[Required work]
Report every line of the records that contains the word "when".

^^^^^^^^^^^^^^^^

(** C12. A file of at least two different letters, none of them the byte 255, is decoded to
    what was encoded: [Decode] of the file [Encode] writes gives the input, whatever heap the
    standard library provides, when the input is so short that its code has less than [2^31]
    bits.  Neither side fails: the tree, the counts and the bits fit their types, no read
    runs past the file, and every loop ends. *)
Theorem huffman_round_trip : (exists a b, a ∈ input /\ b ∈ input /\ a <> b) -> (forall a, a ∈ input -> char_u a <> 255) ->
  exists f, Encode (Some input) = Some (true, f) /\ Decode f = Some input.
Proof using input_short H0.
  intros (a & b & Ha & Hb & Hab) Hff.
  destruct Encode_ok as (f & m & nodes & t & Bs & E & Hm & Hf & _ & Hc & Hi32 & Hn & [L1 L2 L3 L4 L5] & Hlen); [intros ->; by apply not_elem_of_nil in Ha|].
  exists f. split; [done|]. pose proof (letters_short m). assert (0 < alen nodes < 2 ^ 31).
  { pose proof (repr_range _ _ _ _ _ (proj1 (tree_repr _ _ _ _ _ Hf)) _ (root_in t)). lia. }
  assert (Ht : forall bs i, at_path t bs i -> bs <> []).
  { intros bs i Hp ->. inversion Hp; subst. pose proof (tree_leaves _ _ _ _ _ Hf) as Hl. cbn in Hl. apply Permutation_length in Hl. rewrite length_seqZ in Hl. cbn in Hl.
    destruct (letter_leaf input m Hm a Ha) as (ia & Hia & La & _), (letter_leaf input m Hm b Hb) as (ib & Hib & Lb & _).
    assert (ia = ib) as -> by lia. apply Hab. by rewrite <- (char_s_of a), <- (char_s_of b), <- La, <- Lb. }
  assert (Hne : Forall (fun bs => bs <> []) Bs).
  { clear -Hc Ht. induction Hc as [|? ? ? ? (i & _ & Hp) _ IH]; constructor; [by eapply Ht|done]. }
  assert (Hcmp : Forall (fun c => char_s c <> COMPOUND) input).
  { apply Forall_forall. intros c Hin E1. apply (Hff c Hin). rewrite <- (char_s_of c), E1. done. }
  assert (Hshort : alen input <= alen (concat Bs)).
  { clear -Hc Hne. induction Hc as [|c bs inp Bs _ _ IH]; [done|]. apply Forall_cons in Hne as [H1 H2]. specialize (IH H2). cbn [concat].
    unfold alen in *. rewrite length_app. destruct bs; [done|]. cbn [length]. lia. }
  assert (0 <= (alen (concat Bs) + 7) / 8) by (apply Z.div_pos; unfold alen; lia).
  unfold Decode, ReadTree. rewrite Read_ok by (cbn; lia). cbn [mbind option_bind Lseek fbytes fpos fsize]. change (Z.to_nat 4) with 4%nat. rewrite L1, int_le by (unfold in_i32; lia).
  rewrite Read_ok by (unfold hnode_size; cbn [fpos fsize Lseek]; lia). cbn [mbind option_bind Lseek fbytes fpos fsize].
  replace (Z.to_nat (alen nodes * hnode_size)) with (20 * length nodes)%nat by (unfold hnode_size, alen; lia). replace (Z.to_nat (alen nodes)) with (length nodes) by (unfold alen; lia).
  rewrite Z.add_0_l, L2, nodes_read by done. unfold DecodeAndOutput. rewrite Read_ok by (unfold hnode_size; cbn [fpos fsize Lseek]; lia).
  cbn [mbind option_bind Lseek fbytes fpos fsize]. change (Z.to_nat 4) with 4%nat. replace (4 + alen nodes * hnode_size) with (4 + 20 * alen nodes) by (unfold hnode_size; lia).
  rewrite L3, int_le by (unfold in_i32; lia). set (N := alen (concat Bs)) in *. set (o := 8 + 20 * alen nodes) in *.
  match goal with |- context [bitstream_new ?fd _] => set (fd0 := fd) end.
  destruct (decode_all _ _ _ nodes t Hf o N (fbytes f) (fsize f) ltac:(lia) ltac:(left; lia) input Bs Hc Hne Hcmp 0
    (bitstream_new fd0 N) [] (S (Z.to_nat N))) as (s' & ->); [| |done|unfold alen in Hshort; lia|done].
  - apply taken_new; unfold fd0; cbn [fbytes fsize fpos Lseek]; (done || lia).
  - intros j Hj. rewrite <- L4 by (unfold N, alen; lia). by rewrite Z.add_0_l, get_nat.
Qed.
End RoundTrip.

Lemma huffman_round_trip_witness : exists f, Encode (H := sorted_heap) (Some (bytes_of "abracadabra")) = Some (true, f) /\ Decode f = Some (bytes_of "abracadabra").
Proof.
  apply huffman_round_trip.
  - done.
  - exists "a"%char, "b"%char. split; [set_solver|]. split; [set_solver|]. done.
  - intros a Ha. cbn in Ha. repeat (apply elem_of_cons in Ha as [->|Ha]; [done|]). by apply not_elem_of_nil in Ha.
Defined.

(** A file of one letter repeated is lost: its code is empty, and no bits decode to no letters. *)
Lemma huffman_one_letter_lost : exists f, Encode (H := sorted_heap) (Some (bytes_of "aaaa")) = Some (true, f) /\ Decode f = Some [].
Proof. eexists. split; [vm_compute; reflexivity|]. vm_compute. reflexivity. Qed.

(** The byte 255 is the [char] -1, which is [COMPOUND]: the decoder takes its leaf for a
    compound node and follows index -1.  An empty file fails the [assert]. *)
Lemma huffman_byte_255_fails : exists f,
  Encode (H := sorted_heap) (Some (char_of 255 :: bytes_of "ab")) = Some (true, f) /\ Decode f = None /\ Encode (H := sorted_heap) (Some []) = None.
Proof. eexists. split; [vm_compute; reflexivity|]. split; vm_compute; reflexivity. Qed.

^^^^^^^^^^^^^^^^

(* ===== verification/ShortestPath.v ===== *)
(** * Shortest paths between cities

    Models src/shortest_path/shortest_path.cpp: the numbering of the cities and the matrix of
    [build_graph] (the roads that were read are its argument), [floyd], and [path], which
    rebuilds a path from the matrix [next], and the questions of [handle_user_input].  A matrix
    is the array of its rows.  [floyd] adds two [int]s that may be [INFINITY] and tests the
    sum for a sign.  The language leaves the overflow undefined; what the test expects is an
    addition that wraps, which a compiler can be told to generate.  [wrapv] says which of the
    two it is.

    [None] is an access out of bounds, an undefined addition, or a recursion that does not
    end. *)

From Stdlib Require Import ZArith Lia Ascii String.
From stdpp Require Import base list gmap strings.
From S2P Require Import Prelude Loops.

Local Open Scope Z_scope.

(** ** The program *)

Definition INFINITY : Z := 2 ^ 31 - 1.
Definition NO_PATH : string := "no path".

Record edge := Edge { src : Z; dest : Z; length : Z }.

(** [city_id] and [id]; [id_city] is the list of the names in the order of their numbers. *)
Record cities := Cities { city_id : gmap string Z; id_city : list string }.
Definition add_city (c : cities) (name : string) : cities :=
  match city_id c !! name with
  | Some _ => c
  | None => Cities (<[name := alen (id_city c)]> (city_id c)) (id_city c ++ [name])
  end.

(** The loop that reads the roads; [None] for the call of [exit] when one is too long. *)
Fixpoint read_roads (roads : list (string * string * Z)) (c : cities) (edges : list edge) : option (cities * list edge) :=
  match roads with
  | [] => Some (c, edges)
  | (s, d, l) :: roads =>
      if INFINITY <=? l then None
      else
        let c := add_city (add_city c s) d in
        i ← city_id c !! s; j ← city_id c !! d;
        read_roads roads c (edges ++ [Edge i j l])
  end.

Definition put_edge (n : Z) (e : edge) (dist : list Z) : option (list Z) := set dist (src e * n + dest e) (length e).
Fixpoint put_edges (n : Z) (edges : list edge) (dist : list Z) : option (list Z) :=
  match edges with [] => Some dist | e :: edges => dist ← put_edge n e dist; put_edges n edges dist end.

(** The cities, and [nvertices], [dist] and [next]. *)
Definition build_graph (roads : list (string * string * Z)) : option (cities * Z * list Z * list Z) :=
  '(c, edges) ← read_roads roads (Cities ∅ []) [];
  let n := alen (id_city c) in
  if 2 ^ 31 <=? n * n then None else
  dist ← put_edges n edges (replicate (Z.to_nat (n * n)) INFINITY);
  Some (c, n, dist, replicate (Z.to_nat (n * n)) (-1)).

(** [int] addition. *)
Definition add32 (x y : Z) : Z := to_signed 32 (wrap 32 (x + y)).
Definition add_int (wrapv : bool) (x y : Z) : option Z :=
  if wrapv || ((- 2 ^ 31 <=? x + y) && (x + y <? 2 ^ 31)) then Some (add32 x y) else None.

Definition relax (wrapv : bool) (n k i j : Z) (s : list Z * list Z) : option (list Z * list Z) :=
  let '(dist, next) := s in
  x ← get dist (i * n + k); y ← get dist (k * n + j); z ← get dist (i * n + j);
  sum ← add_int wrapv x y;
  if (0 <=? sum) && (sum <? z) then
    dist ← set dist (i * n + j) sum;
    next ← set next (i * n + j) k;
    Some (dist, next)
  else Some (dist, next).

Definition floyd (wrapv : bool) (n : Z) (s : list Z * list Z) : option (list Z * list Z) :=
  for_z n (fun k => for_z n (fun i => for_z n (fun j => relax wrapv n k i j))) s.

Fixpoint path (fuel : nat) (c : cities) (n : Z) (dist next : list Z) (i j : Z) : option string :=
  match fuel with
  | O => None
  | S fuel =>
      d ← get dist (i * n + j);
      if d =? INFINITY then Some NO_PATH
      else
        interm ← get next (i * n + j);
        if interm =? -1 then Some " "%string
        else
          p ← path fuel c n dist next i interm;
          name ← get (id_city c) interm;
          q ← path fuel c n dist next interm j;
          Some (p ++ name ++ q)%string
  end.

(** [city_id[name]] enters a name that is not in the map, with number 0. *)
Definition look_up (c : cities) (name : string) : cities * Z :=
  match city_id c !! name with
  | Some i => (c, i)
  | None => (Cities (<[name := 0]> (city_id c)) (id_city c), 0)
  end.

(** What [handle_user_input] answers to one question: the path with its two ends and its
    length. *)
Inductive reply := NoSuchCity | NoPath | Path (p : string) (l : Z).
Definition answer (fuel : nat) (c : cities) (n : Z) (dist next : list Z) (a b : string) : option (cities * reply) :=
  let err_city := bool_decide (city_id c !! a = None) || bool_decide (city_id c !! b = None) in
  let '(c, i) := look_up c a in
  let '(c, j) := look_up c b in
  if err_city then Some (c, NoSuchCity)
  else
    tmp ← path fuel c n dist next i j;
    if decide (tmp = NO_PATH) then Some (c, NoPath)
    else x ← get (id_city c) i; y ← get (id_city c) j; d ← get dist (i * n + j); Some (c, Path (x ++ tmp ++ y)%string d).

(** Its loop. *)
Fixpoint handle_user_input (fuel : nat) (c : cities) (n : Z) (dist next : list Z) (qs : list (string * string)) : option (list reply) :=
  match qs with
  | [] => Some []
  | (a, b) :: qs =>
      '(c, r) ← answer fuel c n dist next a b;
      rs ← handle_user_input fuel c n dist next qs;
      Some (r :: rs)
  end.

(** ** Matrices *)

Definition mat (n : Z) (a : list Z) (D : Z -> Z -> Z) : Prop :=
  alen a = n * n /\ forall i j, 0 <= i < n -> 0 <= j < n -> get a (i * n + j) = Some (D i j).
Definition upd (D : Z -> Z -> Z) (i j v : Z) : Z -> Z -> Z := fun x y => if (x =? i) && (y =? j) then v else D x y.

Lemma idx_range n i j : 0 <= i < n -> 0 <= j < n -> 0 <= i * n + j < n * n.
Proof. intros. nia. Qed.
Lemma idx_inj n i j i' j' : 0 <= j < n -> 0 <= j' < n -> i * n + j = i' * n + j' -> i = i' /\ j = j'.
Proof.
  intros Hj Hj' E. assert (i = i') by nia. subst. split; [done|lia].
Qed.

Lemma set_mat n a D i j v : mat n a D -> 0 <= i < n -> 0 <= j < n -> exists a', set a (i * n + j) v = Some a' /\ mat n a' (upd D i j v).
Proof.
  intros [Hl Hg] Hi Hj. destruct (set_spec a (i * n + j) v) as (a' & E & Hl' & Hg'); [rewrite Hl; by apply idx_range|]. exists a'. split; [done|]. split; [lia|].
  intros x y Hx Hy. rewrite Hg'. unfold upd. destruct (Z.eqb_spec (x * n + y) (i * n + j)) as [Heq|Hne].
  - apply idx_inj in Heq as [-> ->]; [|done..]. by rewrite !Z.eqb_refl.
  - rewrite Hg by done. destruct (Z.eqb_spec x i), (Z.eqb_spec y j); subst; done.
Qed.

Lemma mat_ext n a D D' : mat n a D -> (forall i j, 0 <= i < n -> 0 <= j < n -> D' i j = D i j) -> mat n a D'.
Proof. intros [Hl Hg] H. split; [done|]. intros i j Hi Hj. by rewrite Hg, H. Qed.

^^^^^^^^^^^^^^^^

[Task output]
    standard library provides, when the input is so short that its code has less than [2^31]
(** The loop that reads the roads; [None] for the call of [exit] when one is too long. *)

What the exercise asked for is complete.